# December bass



## tiell22 (Sep 15, 2012)

This has been my best fishing of the year I must say, who would of thunk.


----------



## laynhardwood (Dec 27, 2009)

Nicely done


----------



## lunker23 (Jun 28, 2013)

Awesome!


----------



## jmartinez (Apr 2, 2012)

Nice!!


----------



## NCbassattack (May 5, 2014)

Beautiful fish! Nice fat girls.


----------



## JcJigs (Feb 14, 2016)

Those fish look really healthy awesome fish man!


----------



## NCbassattack (May 5, 2014)

Now let's see some February bass! Getting to be jerkbait time (i.e., Rattlin Rogue) and I can't wait! It's bitter cold here now, snow and ice coming tomorrow. But the weekend is supposed to be 65 both days! Bout time!!!


----------



## tiell22 (Sep 15, 2012)

I'm doubting the Feb bass in Ohio, at least for me.
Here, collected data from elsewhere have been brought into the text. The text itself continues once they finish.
(** C2, counterexample: after two sentinels and a question the splitter
    is in the FAQ state; with one more sentinel in front of the answer the
    question is paired with an empty answer, without it with the answer. *)
Lemma extra_sentinel_stops_faq :
  current_section (locals_after [marker; marker; strong "Q"]) = 2%nat
  /\ map pair_answer
       (faq (render [marker; marker; strong "Q"; marker; plain "A"]))
     = [[]]
  /\ map pair_answer (faq (render [marker; marker; strong "Q"; plain "A"]))
     = [py "<p><span style=" ++ dq ++ py "font-weight:normal;" ++ dq
          ++ py ">A</span></p>"]
  /\ docx_to_html_sections [marker; marker; strong "Q"; marker; plain "A"]
     <> docx_to_html_sections [marker; marker; strong "Q"; plain "A"].
Proof.
  split; [vm_compute; reflexivity|]. split; [vm_compute; reflexivity|].
  split; [vm_compute; reflexivity|]. vm_compute. discriminate.
Qed.

Lemma sentinel_in_faq_ends_recording_witness :
  docx_to_html_sections [marker; marker; strong "Q"; marker; plain "A"]
  = docx_to_html_sections [marker; marker; strong "Q"].
Proof.
  refine (proj2 (proj2 (sentinel_in_faq_ends_recording
            [marker; marker; strong "Q"] [plain "A"] marker
            (locals_after [marker; marker; strong "Q"]) _ _ _)) _).
  - vm_compute. reflexivity.
  - vm_compute. reflexivity.
  - vm_compute. reflexivity.
  - constructor; [|constructor]. eexists. vm_compute. reflexivity.
Defined.

(** C3, counterexample: two documents with three sentinels and the same
    second group, one with a bulleted paragraph as first group and one
    with an empty first group; the list item of the first group is in the
    body text of the first and the two body texts differ. *)
Lemma text_holds_list_items_of_head :
  infix bullet_item
    (text (render [bullet; marker; plain "y"; marker; strong "Q"; marker;
                   plain "D"]))
  /\ text (render [bullet; marker; plain "y"; marker; strong "Q"; marker;
                  plain "D"])
     = py "<ul>" ++ bullet_item ++ py "</ul>"
         ++ text (render [marker; plain "y"; marker; strong "Q"; marker;
                          plain "D"])
  /\ text (render [bullet; marker; plain "y"; marker; strong "Q"; marker;
                  plain "D"])
     <> text (render [marker; plain "y"; marker; strong "Q"; marker;
                      plain "D"]).
Proof.
  split; [|split].
  - exists (py "<ul>"). eexists. vm_compute. reflexivity.
  - vm_compute. reflexivity.
  - vm_compute. discriminate.
Qed.

Lemma three_sentinels_sections_witness :
  text (render [bullet; marker; plain "y"; marker; strong "Q"; marker;
                plain "D"])
  = strip (join [] (body_text [bullet] [plain "y"]))
  /\ docx_to_html_sections
       [bullet; marker; plain "y"; marker; strong "Q"; marker]
     = Ok (render [bullet; marker; plain "y"; marker; strong "Q"; marker;
                   plain "D"]).
Proof.
  assert (Hfree : forall t, Forall (fun p => is_sentinel p = false) [t] <->
                            is_sentinel t = false).
  { intros t. split; [now inversion 1|]. intros H. now repeat constructor. }
  destruct (three_sentinels_sections [bullet] [plain "y"] [strong "Q"]
              [plain "D"] marker marker marker
              (render [bullet; marker; plain "y"; marker; strong "Q"; marker;
                       plain "D"]))
    as (_ & Ht & _ & Hcut).
  - apply Hfree. vm_compute. reflexivity.
  - apply Hfree. vm_compute. reflexivity.
  - apply Hfree. vm_compute. reflexivity.
  - vm_compute. reflexivity.
  - vm_compute. reflexivity.
  - vm_compute. reflexivity.
  - vm_compute. reflexivity.
  - split; [exact Ht|exact Hcut].
Defined.

Lemma faq_pairing_semantics_witness :
  group_faqs [FaqPairer.ask (py "Q1"); FaqPairer.reply (py "A1");
              FaqPairer.ask (py "Q2"); FaqPairer.ask (py "Q3");
              FaqPairer.reply (py "A3")]
  = [FaqPairer.mk_pair (py "Q1") (py "A1"); FaqPairer.mk_pair (py "Q2") [];
     FaqPairer.mk_pair (py "Q3") (py "A3")]
  /\ map pair_question
       (group_faqs [FaqPairer.reply (py "x"); FaqPairer.ask (py "Q");
                    FaqPairer.reply (py "A")])
     = [py "Q"].
Proof.
  destruct (FaqPairer.faq_pairing_semantics
              [FaqPairer.reply (py "x"); FaqPairer.ask (py "Q");
               FaqPairer.reply (py "A")]
              (py "Q1") (py "A1") (py "Q2") (py "Q3") (py "A3"))
    as (Hexample & _ & _ & _ & _ & _ & Horder).
  - repeat constructor; discriminate.
  - discriminate.
  - discriminate.
  - discriminate.
  - split; [exact Hexample|exact Horder].
Defined.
Most of the water round me is iced over.


----------



## NCbassattack (May 5, 2014)

I keep forgetting you boys get all iced up there. Most of our lakes have a skim of ice now, but it will be gone by Wednesday.


----------



## laynhardwood (Dec 27, 2009)

sometimes I have to use 24" poles to get my bass fix


----------



## Saugeye Tom (Oct 6, 2010)

Ockachobee?


----------



## laynhardwood (Dec 27, 2009)

Bellevuchobee res 4


----------